Portanto, se o comportamento de alguém o fizer sentir infeliz, não esconda. Claro, isto é mais fácil dizer do que fazer. Tendemos a ser especialistas em mascarar os nossos verdadeiros sentimentos. Se os nossos entes queridos exibem comportamento narcisista na forma de insensibilidade ou condescendência, tendemos a reagir com raiva e frustração. Outras vezes gelamos e ficamos sem qualquer reação.
Mas se conseguirmos identificar estas estratégias protetoras (por vezes impulsivas, outras vezes silenciadoras) em nós, temos a oportunidade de inverter a situação. Se não respondermos a partir da nossa raiva e, em vez disso, explicarmos calmamente como determinada ação nos fez sentir e porque nos fez sentir dessa maneira. Se explicarmos que a sua opinião é importante para nós e que o que disse nos fez sentir como incapazes ou pouco inteligentes. Isso desencadeará, mais depressa, sentimentos de empatia, amor e compaixão na outra pessoa.

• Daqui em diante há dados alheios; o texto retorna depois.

(* ===== verification/Devices.v ===== *)
(** * Other descriptor factories ([lib/dpapp/os/dppip.c], [dpspd.c], [linux/dpsig.c], [linux/dpfsm.c])

    Named pipes, serial lines, signals and file system events. *)

From S2P Require Import Prelude Chars Dpret Ele Kern.

#[local] Set Default Proof Using "Type*".

(** What a serial line starts with, and what it makes of the settings asked for. *)
Class TtyDev := {
  tty_init : chars -> termios;
  tty_apply : termios -> termios -> termios;
}.

Definition ENOTTY : Z := 25.
Definition O_RDONLY : Z := 0.
Definition O_WRONLY : Z := 1.
Definition O_RDWR_NOCTTY : Z := 258.

Section Devices.
Context `{FdAlloc, TtyDev}.

(** ** Named pipes *)

Record dppip_udata := Pip { p_path : option chars; unlink_on_del : Z }.
Definition zero_pip : dppip_udata := Pip None 0.

Definition strdup (s : chars) : K (option chars) := ok ← answer; mret (if ok : bool then Some s else None).

Definition _dppip_vopen (udata : option dppip_udata) (fifo_path : option chars) (ev unlink_ : Z)
  : K (Z * option dppip_udata) :=
  match fifo_path with
  | None => mret (DPE_INVAL, udata)
  | Some path =>
      st ← stat path;
      e ← get_errno;
      bad ← (match st with
             | None =>
                 if e =? ENOENT then
                   ok ← mkfifo path;
                   e ← get_errno;
                   mret (if negb ok && negb (e =? EEXIST) then Some (- e) else None)
                 else mret (Some (- e))
             | Some m => mret (if S_ISFIFO m then None else Some DPE_INVAL)
             end);
      match bad with
      | Some r => mret (r, udata)
      | None =>
          match (if ev =? DPEVT_IN then Some O_RDONLY else if ev =? DPEVT_OUT then Some O_WRONLY else None) with
          | None => mret (DPE_INVAL, udata)
          | Some open_mode =>
              fd ← open path (FPath path open_mode);
              if fd <? 0 then e ← get_errno; mret (- e, udata) else
              match udata with
              | None => mret (fd, udata)
              | Some pip =>
                  p ← strdup path;
                  match p with
                  | None => _ ← close fd; mret (- ENOMEM, Some (Pip None (unlink_on_del pip)))
                  | Some p => mret (fd, Some (Pip (Some p) (if unlink_ =? 0 then 0 else 1)))
                  end
              end
          end
      end
  end.

Definition _dppip_fini (udata : option dppip_udata) : K (option dppip_udata) :=
  match udata with
  | None => mret None
  | Some pip =>
      match p_path pip with
      | None => mret (Some pip)
      | Some path =>
          (if negb (unlink_on_del pip =? 0) then
             st ← stat path; (* lstat *)
             match st with
             | Some m => if S_ISFIFO m then _ ← unlink path; mret tt else mret tt
             | None => mret tt
             end
           else mret tt);;
          mret (Some (Pip None (unlink_on_del pip)))
      end
  end.

Definition _dppip_copy (dst src : option dppip_udata) : K (Z * option dppip_udata) :=
  match dst with
  | None => mret (DPE_INVAL, None)
  | Some _ =>
      match src ≫= p_path with
      | Some path =>
          p ← strdup path;
          mret (match p with Some p => (DPE_OK, Some (Pip (Some p) 0)) | None => (DPE_NOMEM, Some (Pip None 0)) end)
      | None => mret (DPE_OK, Some (Pip None 0))
      end
  end.

(** [is_pip]: the element's type is [dppip_type]. *)
Definition dppip_path (is_pip : bool) (pip : dppip_udata) : option chars := if is_pip then p_path pip else None.

(** ** Signals *)

Definition valid_signo (n : Z) : bool := (1 <=? n) && (n <=? 64).

Definition signalfd_new (mask : gset Z) : K Z :=
  ok ← answer; if ok : bool then open_new (FSignal mask) else mret (-1).

Definition dpsig_vopen : K (Z * gset Z) := fd ← signalfd_new ∅; mret (fd, ∅).
Definition dpsig_copy (src : gset Z) : Z * gset Z := (DPE_OK, src).

(** [sigaddset] or [sigdelset], [signalfd], [sigprocmask]; the mask of the element
    stays changed when a later call fails. *)
Definition sig_change (fd : Z) (mask : gset Z) (signo : Z) (mask' : gset Z) (block : gset Z -> gset Z) : K (Z * gset Z) :=
  if negb (valid_signo signo) then modify (put_errno EINVAL);; mret (- EINVAL, mask) else
  ok ← fd_call fd (with_kind (FSignal mask'));
  if negb ok then e ← get_errno; mret (- e, mask') else
  ok ← answer;
  if negb ok then e ← get_errno; mret (- e, mask') else
  k ← gets id;
  modify (put_sigmask (block (k_sigmask k)));;
  mret (DPE_OK, mask').

(** [SIG_BLOCK] adds to the signals blocked, [SIG_SETMASK] replaces them. *)
Definition dpsig_addno (fd : Z) (mask : gset Z) (signo : Z) : K (Z * gset Z) :=
  sig_change fd mask signo ({[ signo ]} ∪ mask) (fun b => b ∪ ({[ signo ]} ∪ mask)).
Definition dpsig_delno (fd : Z) (mask : gset Z) (signo : Z) : K (Z * gset Z) :=
  sig_change fd mask signo (mask ∖ {[ signo ]}) (fun b => mask ∖ {[ signo ]}).
Definition dpsig_hasno (mask : gset Z) (signo : Z) : bool := valid_signo signo && bool_decide (signo ∈ mask).

(** ** File system events *)

Definition dpfsm_vopen : K Z := ok ← answer; if ok : bool then open_new (FInotify []) else mret (-1).

(** A watch is named by its position in the list. *)
Definition dpfsm_addev (fd : Z) (path : chars) (mask : Z) : K Z :=
  k ← gets id;
  match k_fds k !! fd ≫= (fun d => match f_kind d with FInotify l => Some l | _ => None end) with
  | None => mret (- EBADF)
  | Some l =>
      ok ← fd_call fd (with_kind (FInotify (l ++ [(path, mask)])));
      if ok : bool then mret (zlen l + 1) else e ← get_errno; mret (- e)
  end.

(** A watch taken off keeps its number: it is left without events. *)
Definition dpfsm_delev (fd wd : Z) : K Z :=
  k ← gets id;
  match k_fds k !! fd ≫= (fun d => match f_kind d with FInotify l => Some l | _ => None end) with
  | None => mret (- EBADF)
  | Some l =>
      if (1 <=? wd) && (wd <=? zlen l) then
        ok ← fd_call fd (with_kind (FInotify (alter (fun w : chars * Z => (w.1, 0)) (Z.to_nat (wd - 1)) l)));
        if ok : bool then mret DPE_OK else e ← get_errno; mret (- e)
      else mret (- EINVAL)
  end.

(** ** Serial lines *)

Record dpspd_udata := Spd { tio : termios; has_tio : Z; device : chars }.

Definition bauds : list (Z * Z) :=
  [(0, 0); (50, 1); (75, 2); (110, 3); (134, 4); (150, 5); (200, 6); (300, 7); (600, 8); (1200, 9); (1800, 10);
   (2400, 11); (4800, 12); (9600, 13); (19200, 14); (38400, 15); (57600, 4097); (115200, 4098); (230400, 4099)].

Definition _dpspd_baud_to_flag (baud : Z) : Z :=
  match list_find (fun p : Z * Z => p.1 = baud) bauds with Some (_, p) => p.2 | None => 0 end.
Definition _dpspd_flag_to_baud (sp : Z) : Z :=
  match list_find (fun p : Z * Z => p.2 = sp) bauds with Some (_, p) => p.1 | None => -1 end.

Definition parity_N : Z := 78.
Definition parity_E : Z := 69.
Definition parity_O : Z := 79.

Record line := Line { l_baud : Z; l_parity : Z; l_databits : Z; l_stopbits : Z }.

Definition _dpspd_apply_defaults (l : line) : line :=
  Line (if l_baud l <=? 0 then 115200 else l_baud l)
       (if bool_decide (l_parity l <> parity_N /\ l_parity l <> parity_E /\ l_parity l <> parity_O) then parity_N else l_parity l)
       (if (l_databits l <? 5) || (8 <? l_databits l) then 8 else l_databits l)
       (if negb (l_stopbits l =? 1) && negb (l_stopbits l =? 2) then 1 else l_stopbits l).

Definition CSIZE : Z := 48.
Definition CS5 : Z := 0.
Definition CS6 : Z := 16.
Definition CS7 : Z := 32.
Definition CS8 : Z := 48.
Definition CSTOPB : Z := 64.
Definition CREAD : Z := 128.
Definition PARENB : Z := 256.
Definition PARODD : Z := 512.
Definition CLOCAL : Z := 2048.
Definition INPCK : Z := 16.
Definition IXFLOW : Z := 7168. (* IXON | IXOFF | IXANY *)
Definition OPOST : Z := 1.
Definition LCOOKED : Z := 27. (* ICANON | ECHO | ECHOE | ISIG *)

Definition cs_bits (databits : Z) : Z :=
  if databits =? 5 then CS5 else if databits =? 6 then CS6 else if databits =? 7 then CS7 else CS8.

Definition set_cflag (l : line) (c : Z) : Z :=
  let c := Z.lor c (Z.lor CLOCAL CREAD) in
  let c := Z.lor (clear_bits c CSIZE) (cs_bits (l_databits l)) in
  let c := if l_parity l =? parity_E then clear_bits (Z.lor c PARENB) PARODD
           else if l_parity l =? parity_O then Z.lor c (Z.lor PARENB PARODD)
           else clear_bits c PARENB in
  if l_stopbits l =? 2 then Z.lor c CSTOPB else clear_bits c CSTOPB.
Definition set_iflag (l : line) (i : Z) : Z :=
  let i := if (l_parity l =? parity_E) || (l_parity l =? parity_O) then Z.lor i INPCK else clear_bits i INPCK in
  clear_bits i IXFLOW.

(** The settings [_dpspd_configure_fd] asks for. *)
Definition line_settings (l : line) (sp : Z) (t : termios) : termios :=
  Termios (set_iflag l (c_iflag t)) (clear_bits (c_oflag t) OPOST) (set_cflag l (c_cflag t))
          (clear_bits (c_lflag t) LCOOKED) 0 0 sp sp.

Definition tcgetattr (fd : Z) : K (option termios) :=
  k ← gets id;
  match k_fds k !! fd with
  | None => modify (put_errno EBADF);; mret None
  | Some d =>
      match f_kind d with
      | FTty _ _ t => ok ← answer; mret (if ok : bool then Some t else None)
      | _ => modify (put_errno ENOTTY);; mret None
      end
  end.
Definition tcsetattr (fd : Z) (t : termios) : K bool :=
  fd_call fd (fun d => with_kind (match f_kind d with FTty p m old => FTty p m (tty_apply old t) | k => k end) d).

Definition _dpspd_configure_fd (fd : Z) (l : line) : K Z :=
  t ← tcgetattr fd;
  match t with
  | None => e ← get_errno; mret (- e)
  | Some t =>
      let sp := _dpspd_baud_to_flag (l_baud l) in
      if sp =? 0 then mret DPE_INVAL else
      ok ← tcsetattr fd (line_settings l sp t);
      if negb ok then e ← get_errno; mret (- e) else mret DPE_OK
  end.

Definition _dpspd_vopen (udata : dpspd_udata) (spdfile : option chars) (baud databits stopbits parity_ch : Z)
  : K (Z * dpspd_udata) :=
  let l := _dpspd_apply_defaults (Line baud ((parity_ch + 128) mod 256 - 128) databits stopbits) in
  match spdfile with
  | None => mret (DPE_INVAL, udata)
  | Some path =>
      fd ← open path (FTty path O_RDWR_NOCTTY (tty_init path));
      if fd <? 0 then e ← get_errno; mret (- e, udata) else
      let spd := Spd (tio udata) 0 (ztake 127 path) in
      rc ← _dpspd_configure_fd fd l;
      if rc <? 0 then _ ← close fd; mret (rc, spd) else
      t ← tcgetattr fd;
      mret (fd, match t with Some t => Spd t 1 (device spd) | None => spd end)
  end.

Definition _dpspd_copy (src : dpspd_udata) : Z * dpspd_udata := (DPE_OK, src).

(** [is_spd]: the element's type is [dpspd_type]. *)
Definition dpspd_device (is_spd : bool) (spd : dpspd_udata) : option chars := if is_spd then Some (device spd) else None.

Definition _dpspd_ensure_tio (is_spd : bool) (fd : Z) (spd : dpspd_udata) : K (Z * dpspd_udata) :=
  if negb is_spd then mret (DPE_INVAL, spd) else
  if has_tio spd =? 0 then
    t ← tcgetattr fd;
    match t with
    | None => e ← get_errno; mret (- e, spd)
    | Some t => mret (DPE_OK, Spd t 1 (device spd))
    end
  else mret (DPE_OK, spd).

(** The four readers: [f] of the settings, [err] of an error. *)
Definition read_tio (is_spd : bool) (fd : Z) (spd : dpspd_udata) (err f : Z -> Z) (sel : termios -> Z) : K (Z * dpspd_udata) :=
  r ← _dpspd_ensure_tio is_spd fd spd;
  let '(rc, spd) := r in
  if rc <? 0 then mret (err rc, spd) else mret (f (sel (tio spd)), spd).

Definition dpspd_baud (is_spd : bool) (fd : Z) (spd : dpspd_udata) : K (Z * dpspd_udata) :=
  read_tio is_spd fd spd id _dpspd_flag_to_baud c_ispeed.
Definition cflag_databits (c : Z) : Z :=
  let b := Z.land c CSIZE in
  if b =? CS5 then 5 else if b =? CS6 then 6 else if b =? CS7 then 7 else 8.
Definition dpspd_databits (is_spd : bool) (fd : Z) (spd : dpspd_udata) : K (Z * dpspd_udata) :=
  read_tio is_spd fd spd id cflag_databits c_cflag.
Definition cflag_parity (c : Z) : Z :=
  if Z.land c PARENB =? 0 then parity_N else if Z.land c PARODD =? 0 then parity_E else parity_O.
Definition dpspd_parity (is_spd : bool) (fd : Z) (spd : dpspd_udata) : K (Z * dpspd_udata) :=
  read_tio is_spd fd spd (fun _ => 63) cflag_parity c_cflag.
Definition cflag_stopbits (c : Z) : Z := if Z.land c CSTOPB =? 0 then 1 else 2.
Definition dpspd_stopbits (is_spd : bool) (fd : Z) (spd : dpspd_udata) : K (Z * dpspd_udata) :=
  read_tio is_spd fd spd id cflag_stopbits c_cflag.

End Devices.

Definition dppip_type : dpele_type := EleType 18 DPELE_TYPE_EFD 16 DPAIO_TYPE_GFD (Z.lor DPEVT_IN DPEVT_OUT).
Definition dpspd_type : dpele_type := EleType 19 DPELE_TYPE_EFD 192 DPAIO_TYPE_GFD (Z.lor DPEVT_IN DPEVT_OUT).
Definition dpsig_type : dpele_type := EleType 20 DPELE_TYPE_EFD 128 DPAIO_TYPE_GFD DPEVT_IN.
Definition dpfsm_type : dpele_type := EleType 21 DPELE_TYPE_EFD 0 DPAIO_TYPE_GFD DPEVT_IN.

O “Narcisismo” tornou-se uma palavra da moda e um diagnóstico rápido, mas o quanto realmente entendemos sobre esta configuração psicológica? O narcisismo faz parte da vida – todos nós partilhamos alguma tendência dentro do espectro. Ao analisar uma vasta gama de narcisistas – muitos deles celebridades – Joseph Burgo revela a vergonha oculta que está por detrás de toda a dor. Fica a sugestão de leitura se tiver interesse no tema.